● Exercise requirements
Copy every line in the records below that contains the word "first".

======== Material for this exercise ========

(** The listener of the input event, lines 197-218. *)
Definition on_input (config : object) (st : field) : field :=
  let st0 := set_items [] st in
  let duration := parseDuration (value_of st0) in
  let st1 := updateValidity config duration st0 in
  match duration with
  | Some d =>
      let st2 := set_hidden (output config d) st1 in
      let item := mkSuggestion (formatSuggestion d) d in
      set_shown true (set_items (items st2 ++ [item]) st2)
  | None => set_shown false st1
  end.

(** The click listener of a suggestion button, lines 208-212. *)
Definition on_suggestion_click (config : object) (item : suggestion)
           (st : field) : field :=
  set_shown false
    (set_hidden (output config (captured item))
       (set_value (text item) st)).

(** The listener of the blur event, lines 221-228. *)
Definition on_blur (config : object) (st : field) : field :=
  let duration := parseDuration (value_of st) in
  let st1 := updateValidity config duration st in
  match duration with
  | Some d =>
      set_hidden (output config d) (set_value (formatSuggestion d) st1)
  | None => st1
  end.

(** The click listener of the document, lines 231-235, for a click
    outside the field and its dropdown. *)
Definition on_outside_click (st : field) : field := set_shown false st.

========
======== Material for this exercise ========

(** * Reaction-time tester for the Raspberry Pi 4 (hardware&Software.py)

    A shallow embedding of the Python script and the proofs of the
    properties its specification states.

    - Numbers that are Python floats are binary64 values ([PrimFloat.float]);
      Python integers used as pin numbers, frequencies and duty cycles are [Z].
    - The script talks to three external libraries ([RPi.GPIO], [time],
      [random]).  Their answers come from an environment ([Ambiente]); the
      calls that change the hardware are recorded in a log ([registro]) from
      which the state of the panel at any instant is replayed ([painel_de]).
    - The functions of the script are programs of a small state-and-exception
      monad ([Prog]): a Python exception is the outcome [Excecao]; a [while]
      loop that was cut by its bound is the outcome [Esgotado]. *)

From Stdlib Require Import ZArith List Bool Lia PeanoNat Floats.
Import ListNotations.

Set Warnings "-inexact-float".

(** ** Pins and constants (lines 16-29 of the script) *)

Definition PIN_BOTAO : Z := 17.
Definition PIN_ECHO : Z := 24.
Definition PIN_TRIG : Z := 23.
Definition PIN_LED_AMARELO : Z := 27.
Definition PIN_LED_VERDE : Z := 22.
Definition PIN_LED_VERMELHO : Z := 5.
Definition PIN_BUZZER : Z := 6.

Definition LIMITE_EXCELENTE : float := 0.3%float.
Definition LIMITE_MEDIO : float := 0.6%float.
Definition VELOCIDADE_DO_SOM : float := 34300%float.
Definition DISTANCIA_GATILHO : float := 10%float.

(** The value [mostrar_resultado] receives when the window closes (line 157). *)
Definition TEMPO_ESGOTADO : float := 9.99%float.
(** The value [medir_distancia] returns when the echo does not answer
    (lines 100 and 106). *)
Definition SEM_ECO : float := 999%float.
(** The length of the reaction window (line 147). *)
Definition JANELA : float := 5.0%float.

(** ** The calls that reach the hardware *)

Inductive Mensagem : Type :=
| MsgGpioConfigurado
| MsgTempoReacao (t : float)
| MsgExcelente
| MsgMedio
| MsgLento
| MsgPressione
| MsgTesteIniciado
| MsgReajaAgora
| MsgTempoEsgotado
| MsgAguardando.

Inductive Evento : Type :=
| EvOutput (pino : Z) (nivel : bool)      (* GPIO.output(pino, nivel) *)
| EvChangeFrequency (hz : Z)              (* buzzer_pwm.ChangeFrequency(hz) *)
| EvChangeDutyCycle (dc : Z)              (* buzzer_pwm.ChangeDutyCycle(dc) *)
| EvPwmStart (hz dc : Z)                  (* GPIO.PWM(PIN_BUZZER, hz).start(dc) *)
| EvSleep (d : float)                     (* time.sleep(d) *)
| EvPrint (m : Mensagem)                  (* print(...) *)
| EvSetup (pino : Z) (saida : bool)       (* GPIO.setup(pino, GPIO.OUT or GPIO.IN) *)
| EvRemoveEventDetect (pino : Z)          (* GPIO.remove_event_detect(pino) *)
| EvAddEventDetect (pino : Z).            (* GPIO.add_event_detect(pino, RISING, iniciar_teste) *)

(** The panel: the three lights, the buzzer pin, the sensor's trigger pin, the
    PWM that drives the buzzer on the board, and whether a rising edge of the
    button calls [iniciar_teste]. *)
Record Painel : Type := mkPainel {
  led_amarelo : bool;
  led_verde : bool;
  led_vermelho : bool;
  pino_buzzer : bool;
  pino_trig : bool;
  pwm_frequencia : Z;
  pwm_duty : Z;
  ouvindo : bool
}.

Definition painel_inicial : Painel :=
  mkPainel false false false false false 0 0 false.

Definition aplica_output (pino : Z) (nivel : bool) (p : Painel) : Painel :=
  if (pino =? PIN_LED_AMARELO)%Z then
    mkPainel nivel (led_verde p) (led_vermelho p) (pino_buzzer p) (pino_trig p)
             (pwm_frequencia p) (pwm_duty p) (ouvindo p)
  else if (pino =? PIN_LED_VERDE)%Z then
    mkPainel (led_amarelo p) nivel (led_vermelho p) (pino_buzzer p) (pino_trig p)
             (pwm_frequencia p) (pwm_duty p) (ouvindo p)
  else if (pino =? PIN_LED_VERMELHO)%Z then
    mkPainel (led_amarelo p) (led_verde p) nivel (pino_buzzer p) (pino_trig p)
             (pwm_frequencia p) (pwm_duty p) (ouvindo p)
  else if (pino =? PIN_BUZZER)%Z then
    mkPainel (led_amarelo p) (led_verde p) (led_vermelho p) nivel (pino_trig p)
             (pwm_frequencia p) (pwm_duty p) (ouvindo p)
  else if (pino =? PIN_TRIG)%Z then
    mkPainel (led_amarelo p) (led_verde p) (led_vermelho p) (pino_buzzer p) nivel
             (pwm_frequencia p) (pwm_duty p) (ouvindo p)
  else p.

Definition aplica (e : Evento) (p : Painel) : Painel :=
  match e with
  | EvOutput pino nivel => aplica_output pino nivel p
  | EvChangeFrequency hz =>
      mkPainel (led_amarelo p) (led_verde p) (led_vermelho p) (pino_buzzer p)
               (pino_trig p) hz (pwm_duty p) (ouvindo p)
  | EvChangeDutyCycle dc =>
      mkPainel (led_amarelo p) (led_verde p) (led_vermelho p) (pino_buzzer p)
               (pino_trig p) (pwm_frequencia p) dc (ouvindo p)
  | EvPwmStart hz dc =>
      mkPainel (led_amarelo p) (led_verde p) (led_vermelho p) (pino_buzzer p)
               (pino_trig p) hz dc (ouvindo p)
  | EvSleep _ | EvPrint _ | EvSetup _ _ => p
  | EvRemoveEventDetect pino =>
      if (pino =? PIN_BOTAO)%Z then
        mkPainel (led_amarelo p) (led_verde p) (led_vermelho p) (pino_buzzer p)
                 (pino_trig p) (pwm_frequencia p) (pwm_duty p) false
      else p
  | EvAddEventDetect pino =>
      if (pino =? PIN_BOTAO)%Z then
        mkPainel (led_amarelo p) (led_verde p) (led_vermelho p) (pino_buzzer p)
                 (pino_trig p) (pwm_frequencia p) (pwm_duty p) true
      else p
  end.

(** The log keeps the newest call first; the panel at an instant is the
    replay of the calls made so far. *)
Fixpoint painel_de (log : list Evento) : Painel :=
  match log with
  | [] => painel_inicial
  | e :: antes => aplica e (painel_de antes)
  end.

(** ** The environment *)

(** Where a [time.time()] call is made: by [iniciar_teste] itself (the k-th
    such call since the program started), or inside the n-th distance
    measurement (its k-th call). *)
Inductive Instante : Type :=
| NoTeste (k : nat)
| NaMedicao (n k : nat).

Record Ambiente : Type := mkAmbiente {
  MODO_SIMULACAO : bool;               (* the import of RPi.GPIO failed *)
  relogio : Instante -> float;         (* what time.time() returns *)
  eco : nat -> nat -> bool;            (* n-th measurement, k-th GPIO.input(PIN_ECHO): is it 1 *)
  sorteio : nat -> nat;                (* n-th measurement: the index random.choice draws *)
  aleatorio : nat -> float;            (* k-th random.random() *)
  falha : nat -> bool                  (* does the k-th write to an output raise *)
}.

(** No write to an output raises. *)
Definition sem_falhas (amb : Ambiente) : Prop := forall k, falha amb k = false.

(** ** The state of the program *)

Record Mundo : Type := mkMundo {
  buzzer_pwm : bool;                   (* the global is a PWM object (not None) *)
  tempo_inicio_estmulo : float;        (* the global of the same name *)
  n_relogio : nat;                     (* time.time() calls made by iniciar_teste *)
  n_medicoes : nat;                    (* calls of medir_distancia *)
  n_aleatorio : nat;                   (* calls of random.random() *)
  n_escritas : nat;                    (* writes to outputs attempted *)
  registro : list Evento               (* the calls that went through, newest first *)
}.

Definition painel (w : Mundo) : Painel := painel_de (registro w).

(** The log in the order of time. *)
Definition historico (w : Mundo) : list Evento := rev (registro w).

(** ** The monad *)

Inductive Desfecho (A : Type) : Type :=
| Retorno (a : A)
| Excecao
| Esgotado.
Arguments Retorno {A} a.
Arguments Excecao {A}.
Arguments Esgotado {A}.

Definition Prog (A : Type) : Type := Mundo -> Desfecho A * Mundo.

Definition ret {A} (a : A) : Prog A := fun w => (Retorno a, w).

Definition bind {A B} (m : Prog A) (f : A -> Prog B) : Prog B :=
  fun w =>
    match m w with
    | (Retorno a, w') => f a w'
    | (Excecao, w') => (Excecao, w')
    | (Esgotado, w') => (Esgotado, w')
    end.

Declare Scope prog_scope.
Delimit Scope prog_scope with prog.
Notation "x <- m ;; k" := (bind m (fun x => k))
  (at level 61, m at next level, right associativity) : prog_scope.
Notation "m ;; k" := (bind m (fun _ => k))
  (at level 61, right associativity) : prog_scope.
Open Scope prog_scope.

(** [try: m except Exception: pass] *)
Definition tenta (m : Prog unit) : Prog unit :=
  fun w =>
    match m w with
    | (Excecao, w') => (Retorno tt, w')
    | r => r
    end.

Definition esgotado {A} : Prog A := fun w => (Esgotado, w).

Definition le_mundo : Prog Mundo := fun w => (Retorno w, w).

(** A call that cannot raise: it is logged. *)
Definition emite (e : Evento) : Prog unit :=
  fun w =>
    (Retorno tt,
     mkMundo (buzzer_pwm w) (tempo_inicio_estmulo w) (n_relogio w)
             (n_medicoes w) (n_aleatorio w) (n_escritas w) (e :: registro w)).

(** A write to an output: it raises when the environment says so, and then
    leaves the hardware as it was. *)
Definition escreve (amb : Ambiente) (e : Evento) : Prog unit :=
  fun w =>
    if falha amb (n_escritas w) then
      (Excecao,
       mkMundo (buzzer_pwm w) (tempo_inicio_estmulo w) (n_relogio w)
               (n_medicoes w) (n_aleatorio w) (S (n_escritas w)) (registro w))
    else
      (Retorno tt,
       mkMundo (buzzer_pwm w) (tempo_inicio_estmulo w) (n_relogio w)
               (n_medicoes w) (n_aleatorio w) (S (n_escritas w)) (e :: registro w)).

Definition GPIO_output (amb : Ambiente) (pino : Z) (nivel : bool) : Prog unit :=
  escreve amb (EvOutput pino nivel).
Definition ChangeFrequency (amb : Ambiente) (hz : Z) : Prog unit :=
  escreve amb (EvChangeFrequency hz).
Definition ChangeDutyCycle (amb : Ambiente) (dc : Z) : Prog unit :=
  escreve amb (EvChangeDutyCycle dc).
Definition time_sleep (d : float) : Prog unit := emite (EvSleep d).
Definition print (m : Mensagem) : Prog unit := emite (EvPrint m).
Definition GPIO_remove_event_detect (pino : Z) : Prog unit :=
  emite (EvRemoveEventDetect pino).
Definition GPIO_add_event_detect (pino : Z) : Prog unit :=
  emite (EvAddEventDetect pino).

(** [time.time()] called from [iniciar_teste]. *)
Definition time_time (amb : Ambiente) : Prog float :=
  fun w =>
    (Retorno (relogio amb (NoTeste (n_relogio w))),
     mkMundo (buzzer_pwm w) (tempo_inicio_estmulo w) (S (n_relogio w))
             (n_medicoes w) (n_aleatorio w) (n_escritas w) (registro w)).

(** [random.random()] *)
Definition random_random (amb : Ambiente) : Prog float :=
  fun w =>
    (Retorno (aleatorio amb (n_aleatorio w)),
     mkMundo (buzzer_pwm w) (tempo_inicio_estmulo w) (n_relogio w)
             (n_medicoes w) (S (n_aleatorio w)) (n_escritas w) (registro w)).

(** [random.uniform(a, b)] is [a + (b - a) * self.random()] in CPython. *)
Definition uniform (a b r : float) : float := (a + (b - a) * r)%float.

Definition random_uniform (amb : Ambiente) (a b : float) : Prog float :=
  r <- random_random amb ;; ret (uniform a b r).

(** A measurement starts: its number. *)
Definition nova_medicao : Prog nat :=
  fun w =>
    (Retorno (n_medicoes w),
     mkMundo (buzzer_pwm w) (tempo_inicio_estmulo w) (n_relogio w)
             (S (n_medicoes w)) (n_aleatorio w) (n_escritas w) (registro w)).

========

● Reply to the task
(** The log keeps the newest call first; the panel at an instant is the
  registro : list Evento               (* the calls that went through, newest first *)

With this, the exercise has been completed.